Print exactly the lines below between the line holding "Example.plain_event Example.idle)))))))" and the line holding "Example.host Example.idle Example.plain_event", inclusive, and nothing more.

DATASET RECORDS section start

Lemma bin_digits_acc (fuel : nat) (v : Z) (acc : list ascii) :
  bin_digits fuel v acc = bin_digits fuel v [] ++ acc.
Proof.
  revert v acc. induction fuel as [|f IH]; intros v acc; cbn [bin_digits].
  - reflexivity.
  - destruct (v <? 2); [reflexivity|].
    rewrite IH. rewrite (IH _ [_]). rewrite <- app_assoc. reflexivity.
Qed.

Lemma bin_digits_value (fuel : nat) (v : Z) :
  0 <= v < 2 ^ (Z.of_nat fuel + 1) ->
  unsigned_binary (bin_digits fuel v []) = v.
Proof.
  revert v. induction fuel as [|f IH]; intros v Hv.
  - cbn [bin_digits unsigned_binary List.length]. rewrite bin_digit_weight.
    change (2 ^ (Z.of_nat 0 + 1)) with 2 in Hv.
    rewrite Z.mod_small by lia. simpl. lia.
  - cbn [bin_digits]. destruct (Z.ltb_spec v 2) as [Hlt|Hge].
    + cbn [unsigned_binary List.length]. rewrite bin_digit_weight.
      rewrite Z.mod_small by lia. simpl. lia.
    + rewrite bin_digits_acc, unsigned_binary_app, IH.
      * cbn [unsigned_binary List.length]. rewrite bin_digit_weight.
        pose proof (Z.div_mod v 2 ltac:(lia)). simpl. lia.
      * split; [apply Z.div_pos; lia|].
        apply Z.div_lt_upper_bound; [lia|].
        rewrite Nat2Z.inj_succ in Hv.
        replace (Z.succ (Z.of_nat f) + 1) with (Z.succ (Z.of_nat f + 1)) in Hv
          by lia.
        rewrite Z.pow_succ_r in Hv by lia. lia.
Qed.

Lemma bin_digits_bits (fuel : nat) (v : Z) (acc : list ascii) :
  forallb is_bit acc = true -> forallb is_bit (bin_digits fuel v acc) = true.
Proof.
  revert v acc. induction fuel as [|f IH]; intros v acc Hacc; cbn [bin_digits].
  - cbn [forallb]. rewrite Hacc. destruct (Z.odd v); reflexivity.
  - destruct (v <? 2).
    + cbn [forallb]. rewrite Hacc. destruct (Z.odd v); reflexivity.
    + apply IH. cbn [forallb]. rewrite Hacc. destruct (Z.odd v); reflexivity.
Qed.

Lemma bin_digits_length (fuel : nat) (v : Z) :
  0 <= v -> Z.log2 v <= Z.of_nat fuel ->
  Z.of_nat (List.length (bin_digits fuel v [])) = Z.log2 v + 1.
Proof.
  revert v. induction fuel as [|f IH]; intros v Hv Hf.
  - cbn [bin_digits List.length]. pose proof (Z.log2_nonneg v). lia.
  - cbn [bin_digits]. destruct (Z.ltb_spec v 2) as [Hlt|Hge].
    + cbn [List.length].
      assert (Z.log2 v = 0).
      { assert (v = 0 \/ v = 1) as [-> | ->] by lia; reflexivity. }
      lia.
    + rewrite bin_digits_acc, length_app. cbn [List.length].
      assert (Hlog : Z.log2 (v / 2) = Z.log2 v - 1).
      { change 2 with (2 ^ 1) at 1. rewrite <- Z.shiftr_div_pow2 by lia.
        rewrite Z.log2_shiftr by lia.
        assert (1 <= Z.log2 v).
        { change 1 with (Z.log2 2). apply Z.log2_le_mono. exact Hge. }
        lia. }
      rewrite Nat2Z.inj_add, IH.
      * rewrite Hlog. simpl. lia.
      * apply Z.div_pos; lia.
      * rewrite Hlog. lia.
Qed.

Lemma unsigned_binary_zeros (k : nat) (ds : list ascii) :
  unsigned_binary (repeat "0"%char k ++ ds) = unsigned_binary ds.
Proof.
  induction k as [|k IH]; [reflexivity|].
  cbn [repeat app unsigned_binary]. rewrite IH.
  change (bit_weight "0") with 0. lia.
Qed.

DATASET RECORDS section end
DATASET RECORDS section start

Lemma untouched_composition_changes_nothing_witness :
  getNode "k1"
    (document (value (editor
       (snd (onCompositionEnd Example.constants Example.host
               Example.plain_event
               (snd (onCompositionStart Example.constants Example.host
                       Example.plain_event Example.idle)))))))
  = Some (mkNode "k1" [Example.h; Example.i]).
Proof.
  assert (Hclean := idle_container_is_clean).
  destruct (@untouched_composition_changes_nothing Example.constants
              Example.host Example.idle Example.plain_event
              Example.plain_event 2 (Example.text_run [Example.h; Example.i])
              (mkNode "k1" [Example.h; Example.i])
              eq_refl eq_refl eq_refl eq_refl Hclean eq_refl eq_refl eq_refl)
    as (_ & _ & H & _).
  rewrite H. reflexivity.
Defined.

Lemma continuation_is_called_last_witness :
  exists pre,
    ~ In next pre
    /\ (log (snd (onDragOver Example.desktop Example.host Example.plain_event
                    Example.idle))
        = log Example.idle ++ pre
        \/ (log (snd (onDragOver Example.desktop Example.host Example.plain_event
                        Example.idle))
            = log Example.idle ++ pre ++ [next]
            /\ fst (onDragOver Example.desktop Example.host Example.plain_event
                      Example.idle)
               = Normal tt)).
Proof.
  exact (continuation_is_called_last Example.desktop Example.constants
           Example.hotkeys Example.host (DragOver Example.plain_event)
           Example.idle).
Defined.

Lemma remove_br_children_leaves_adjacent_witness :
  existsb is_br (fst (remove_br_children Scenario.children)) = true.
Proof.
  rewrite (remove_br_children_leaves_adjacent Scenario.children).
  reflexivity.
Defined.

DATASET RECORDS section end
DATASET RECORDS section start

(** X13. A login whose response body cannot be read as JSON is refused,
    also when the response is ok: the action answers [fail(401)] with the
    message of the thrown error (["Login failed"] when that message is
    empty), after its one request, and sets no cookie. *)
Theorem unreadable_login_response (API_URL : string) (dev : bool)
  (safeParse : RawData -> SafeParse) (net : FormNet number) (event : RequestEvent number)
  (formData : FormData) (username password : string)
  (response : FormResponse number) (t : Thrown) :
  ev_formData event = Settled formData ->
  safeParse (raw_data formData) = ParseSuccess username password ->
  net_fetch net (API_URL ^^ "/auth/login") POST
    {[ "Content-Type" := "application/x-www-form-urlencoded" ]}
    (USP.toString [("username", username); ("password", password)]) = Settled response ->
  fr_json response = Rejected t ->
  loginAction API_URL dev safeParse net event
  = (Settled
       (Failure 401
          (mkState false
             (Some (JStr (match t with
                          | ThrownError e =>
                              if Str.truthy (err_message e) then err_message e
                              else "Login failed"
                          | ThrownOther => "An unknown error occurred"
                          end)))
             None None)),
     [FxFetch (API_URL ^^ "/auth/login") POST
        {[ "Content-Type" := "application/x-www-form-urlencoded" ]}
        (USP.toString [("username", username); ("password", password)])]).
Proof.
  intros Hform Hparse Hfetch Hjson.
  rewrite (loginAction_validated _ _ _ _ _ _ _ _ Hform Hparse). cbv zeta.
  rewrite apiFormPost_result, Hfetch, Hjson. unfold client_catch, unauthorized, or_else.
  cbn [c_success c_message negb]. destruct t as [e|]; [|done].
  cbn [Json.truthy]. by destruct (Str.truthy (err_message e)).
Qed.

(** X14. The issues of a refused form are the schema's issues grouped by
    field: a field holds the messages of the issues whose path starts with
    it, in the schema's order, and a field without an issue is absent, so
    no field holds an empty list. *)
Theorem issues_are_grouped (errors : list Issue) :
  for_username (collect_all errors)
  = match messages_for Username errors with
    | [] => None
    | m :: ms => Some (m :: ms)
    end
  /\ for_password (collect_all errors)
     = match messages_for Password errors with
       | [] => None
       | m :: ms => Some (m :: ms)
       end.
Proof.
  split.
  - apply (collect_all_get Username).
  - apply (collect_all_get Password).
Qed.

DATASET RECORDS section end

-- TASK RESPONSE --
                       Example.plain_event Example.idle)))))))
  = Some (mkNode "k1" [Example.h; Example.i]).
Proof.
  assert (Hclean := idle_container_is_clean).
  destruct (@untouched_composition_changes_nothing Example.constants
              Example.host Example.idle Example.plain_event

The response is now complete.